▶ GIVEN DATA:
*****

(** C26: Truncating a file whose records fit the stack, to a positive length that is at
    least its own, takes exactly the blocks that are missing from the free ones, as a
    write does (under the same conditions as there: so many blocks are free, no two
    free extents are neighbours, and the extent behind the last one of the file is not
    free or larger than what is missing), and sets the length if a block was missing;
    one to the start of its last extent drops exactly this extent, whose blocks become
    free (on volumes of at most 256 blocks where no block just before an extent of the
    file is free or the file's own), sets the length, and leaves every range before
    that as it was. Both keep the allocator's invariant, the other files' extents and
    the other inodes. *)
Theorem truncate_grows_or_drops N w id ino xs offset :
  let t := committed w in
  let need := blocks_up offset Storage.BLOCK_SIZE - count xs in
  locked w = false → block_size (w_metadata w) = Storage.BLOCK_SIZE →
  file_at t id ino xs → Alloc.inv N t → stored t xs → merged t →
  sizeof_inode + 32 * (N + 1) ≤ stack_limit < 2 ^ 40 →
  (i_length ino ≤ offset → 0 < offset < 2 ^ 62 → enough t need → room t xs need →
   ∃ w' xs', mtl_truncate id offset w = Ok (MTL_SUCCESS, w') ∧ locked w' = false ∧ same_backend w w' ∧
     file_at (committed w') id (if decide (0 < need) then with_length ino offset else ino) xs' ∧
     grown N t (committed w') xs (Z.max 0 need) xs' ∧ inodes_kept id t (committed w')) ∧
  (∀ pre x, xs = pre ++ [x] → offset = count pre * Storage.BLOCK_SIZE →
   offset < i_length ino ≤ Backend.file_bytes xs → N ≤ 256 → isolated t xs →
   ∃ w', mtl_truncate id offset w = Ok (MTL_SUCCESS, w') ∧ locked w' = false ∧ same_backend w w' ∧
     file_at (committed w') id (with_length ino offset) pre ∧ stored (committed w') pre ∧
     freed N t (committed w') (blocks_in [x]) ∧ inodes_kept id t (committed w') ∧
     ∀ out o, 0 ≤ o → (0 < length out)%nat → o + Z.of_nat (length out) ≤ offset →
       ∃ bytes w1 w2, mtl_read storage id out (Z.of_nat (length out)) o w = Ok ((Z.of_nat (length out), bytes), w1) ∧
         mtl_read storage id out (Z.of_nat (length out)) o w' = Ok ((Z.of_nat (length out), bytes), w2)).
Proof.
  intros t need Hl Hbs Hf Hi Hs Hm Hst. assert (Storage.BLOCK_SIZE = 2 ^ 12) as HBS by done. split.
  - intros Ho Hoff Hen Hroom.
    destruct (expand_run N Storage.BLOCK_SIZE id ino offset xs t Hi Hf Hs Hm) as (t' & xs' & Hexp & Hg & Hk & Hf');
      [lia|lia|done..|].
    destruct (truncate_commits w id offset t' Hl Hbs) as (w' & Hr & Hc & Hl' & Hsb); [|subst t'; by exists w', xs'].
    unfold truncate_txn. run_step (load_file_run t id ino xs Hf).
    unfold c_deref. rewrite (bind_run _ _ _ _ _ (ret_run _ t)).
    pose proof (loaded_extents_run ino xs (fa_ok _ _ _ _ Hf)) as Hx. unfold loaded_extents in Hx. rewrite Hx.
    by rewrite (proj2 (Z.leb_le _ _)) by lia.
  - intros pre x -> -> Ho HN Hiso. set (xs := pre ++ [x]) in *. set (offset := count pre * Storage.BLOCK_SIZE) in *.
    pose proof (stored_total N t xs Hi Hs) as Htotal. fold (count xs) in Htotal.
    pose proof (stored_count N t xs Hi Hs) as [_ Hcount].
    pose proof (extents_at_most_blocks xs ltac:(intros y Hy; by apply (stored_range N t xs y Hi Hs))) as Hmost.
    destruct (loop_drops_last N t id ino Storage.BLOCK_SIZE pre x) as (t' & Hloop & Hsk); try done; [fold xs; lia..|].
    fold xs offset in Hloop, Hsk.
    destruct (truncate_commits w id offset t' Hl Hbs) as (w' & Hr & Hc & Hl' & Hsb).
    { unfold truncate_txn. run_step (load_file_run t id ino xs Hf).
      unfold c_deref. rewrite (bind_run _ _ _ _ _ (ret_run _ t)).
      pose proof (loaded_extents_run ino xs (fa_ok _ _ _ _ Hf)) as Hx. unfold loaded_extents in Hx. rewrite Hx.
      rewrite (proj2 (Z.leb_gt _ _)) by lia. rewrite Nat2Z.id. by run_step Hloop. }
    subst t'. assert (0 ≤ offset) as Hpos by (unfold offset; pose proof (count_nonneg pre); lia).
    exists w'. do 3 (split; [done|]). split; [apply Hsk|]. split; [apply Hsk|]. split; [|split; [exact (sk_inodes _ _ _ _ _ _ _ _ Hsk)|]].
    + pose proof (sk_freed _ _ _ _ _ _ _ _ Hsk) as Hfd.
      assert (drop (Z.to_nat (blocks_up offset Storage.BLOCK_SIZE)) (blocks_in xs) = blocks_in [x]) as E; [|by rewrite E in Hfd].
      pose proof (sk_blocks _ _ _ _ _ _ _ _ Hsk) as Hb. set (k := Z.to_nat (blocks_up offset Storage.BLOCK_SIZE)) in *.
      pose proof (take_drop k (blocks_in xs)) as Htd. rewrite <-Hb in Htd. unfold xs in Htd at 2.
      rewrite blocks_in_app in Htd. by apply app_inv_head in Htd.
    + intros out o Ho' Hout Hend.
      apply (shrunk_reads N w w' id ino xs offset pre out o); try done; [apply Hsb|lia|lia].
Qed.
(* ===== verification/FuseProofs.v ===== *)
(** * The FUSE handlers

    Listing a directory, the attributes of an inode, and the dispatch by
    prefix. *)
From S2P Require Import Prelude Lmdb Structs Dirent Inode InodeProofs Path Metal File Storage Namespace Fuse.

Module FuseFacts.
Import Dir Metal Ns.

(** ** Listing a directory *)

Section Listing.
Context `{LmdbLaws} `{Machine} {B : Type} (storage : mtl_storage_backend B).
Abbreviation world := (world (B := B)).
Implicit Types (w : world) (es : list dirent).
Import FilesystemFuse.

Lemma strncpy_name name : no_nul name → strncpy (length name) name = name.
Proof.
  induction 1 as [|c name Hc _ IH]; [done|]. cbn [length strncpy].
  rewrite (proj2 (Z.eqb_neq _ _)) by done. by rewrite IH.
Qed.

Lemma c_string_name name rest : no_nul name → c_string (name ++ 0 :: rest) = name.
Proof.
  intros Hn. unfold c_string. apply take_while_app_stop; [|done].
  eapply Forall_impl; [done|]. intros c Hc. by rewrite (proj2 (Z.eqb_neq _ _)).
Qed.

(** The directory stream before the entries [es2] of [es1 ++ es2]. *)
Definition stream es es1 es2 : mtl_dir :=
  MtlDir (Z.of_nat (length (dir_bytes es))) (dir_bytes es)
    (match es2 with [] => None | _ :: _ => Some (Z.of_nat (length (dir_bytes es1))) end).
(** What is passed on keeps the types and the mark of the last element. *)
Definition passed (l : list TransferElement) : Prop :=
  until_last l = Ok l ∧ Forall (λ x, t_type x = a_type transfer) l.

Lemma passed_pieces (P : Z → Z → Prop) l :
  ∀ bt, bt < a_size transfer → pieces_ok P transfer bt l → passed l.
Proof.
  induction l as [|x l IH]; intros bt Hbt; cbn [pieces_ok]; [lia|].
  intros (H1 & H2 & _ & _ & H5 & H6 & _ & H8).
  case_bool_decide as E; unfold passed; cbn [until_last]; rewrite H6.
  - destruct l as [|y l]; [split; [done|by constructor]|].
    destruct H8 as (? & ? & _). cbn in *. lia.
  - destruct (IH (bt + t_size x)) as [-> Hl]; [lia|done|]. split; [done|by constructor].
Qed.

Lemma passed_zeroed l : passed l → passed (zeroed <$> l).
Proof.
  intros [Hu Hty]. split; [|by apply Forall_fmap].
  clear Hty. induction l as [|x l IH]; [done|]. rewrite fmap_cons. cbn [until_last zeroed t_last] in *.
  destruct (t_last x).
  - by injection Hu as <-.
  - destruct (until_last l) as [l'|]; [|done]. injection Hu as ->. by rewrite IH.
Qed.

Lemma no_nvme_commands l is_empty nv : a_type transfer ≠ ATNVMe → passed l →
  nvme_commands is_empty l nv = Ok [] ∧ count_nvme l = 0%nat.
Proof.
  intros Hn [_ Hty]. unfold count_nvme. induction Hty as [|x l Hx _ [IH1 IH2]]; [done|].
  assert (t_type x ≠ ATNVMe) by congruence.
  cbn [nvme_commands]. rewrite filter_cons, decide_False by done.
  by rewrite bool_decide_eq_false_2.
Qed.

Lemma ended_run l statuses tmp : until_last l = Ok l →
  from_stream_loop l statuses true tmp = Ok ([], zeroed <$> l, tmp).
Proof.
  revert tmp. induction l as [|x l IH]; intros tmp Hl; [done|].
  cbn [until_last] in Hl. cbn [from_stream_loop negb].
  unfold mbind at 1, result_bind at 1, mret at 1, result_ret at 1.
  destruct (t_last x) eqn:Ex.
  - injection Hl as <-. unfold zeroed. cbn. by rewrite Ex.
  - destruct (until_last l) as [l'|]; [|done]. injection Hl as ->.
    rewrite IH by done. rewrite fmap_cons. unfold zeroed at 2. by rewrite Ex.
Qed.

(** A round that still receives, and one that ends the packet. *)
Lemma from_stream_last x l status tmp bs :
  end_of_packet status = true → wrap 23 (num_bytes_transferred status) = bs →
  tmp +ᵤ bs = tmp + bs → passed (x :: l) →
  from_stream_loop (x :: l) [status] false tmp =
    Ok ([command x], x :: (if t_last x then [] else zeroed <$> l), tmp + bs).
Proof.
  intros He Hb Ht [Hu _]. unfold command. cbn [from_stream_loop negb]. unfold mbind, result_bind, mret, result_ret.
  rewrite Hb, Ht, He. destruct (t_last x) eqn:Ex; [done|].
  cbn [until_last] in Hu. rewrite Ex in Hu.
  destruct (until_last l) as [l'|] eqn:El; [|done]. injection Hu as ->.
  by rewrite (ended_run _ _ _ El).
Qed.

Lemma from_stream_more x l status statuses tmp bs cmds out size' :
  end_of_packet status = false → wrap 23 (num_bytes_transferred status) = bs →
  tmp +ᵤ bs = tmp + bs → t_last x = false →
  from_stream_loop l statuses false (tmp + bs) = Ok (cmds, out, size') →
  from_stream_loop (x :: l) (status :: statuses) false tmp =
    Ok (command x :: cmds, x :: out, size').
Proof.
  intros He Hb Ht Ex Hl. unfold command. cbn [from_stream_loop negb]. unfold mbind, result_bind, mret, result_ret.
  by rewrite Hb, Ht, He, Ex, Hl.
Qed.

*****

▶ WHAT YOU ARE ASKED TO DO:
Wherever "cmds" occurs in the entries above, copy the line it sits on.

▶ OUTPUT OF THE TASK:
Lemma from_stream_more x l status statuses tmp bs cmds out size' :
  from_stream_loop l statuses false (tmp + bs) = Ok (cmds, out, size') →
    Ok (command x :: cmds, x :: out, size').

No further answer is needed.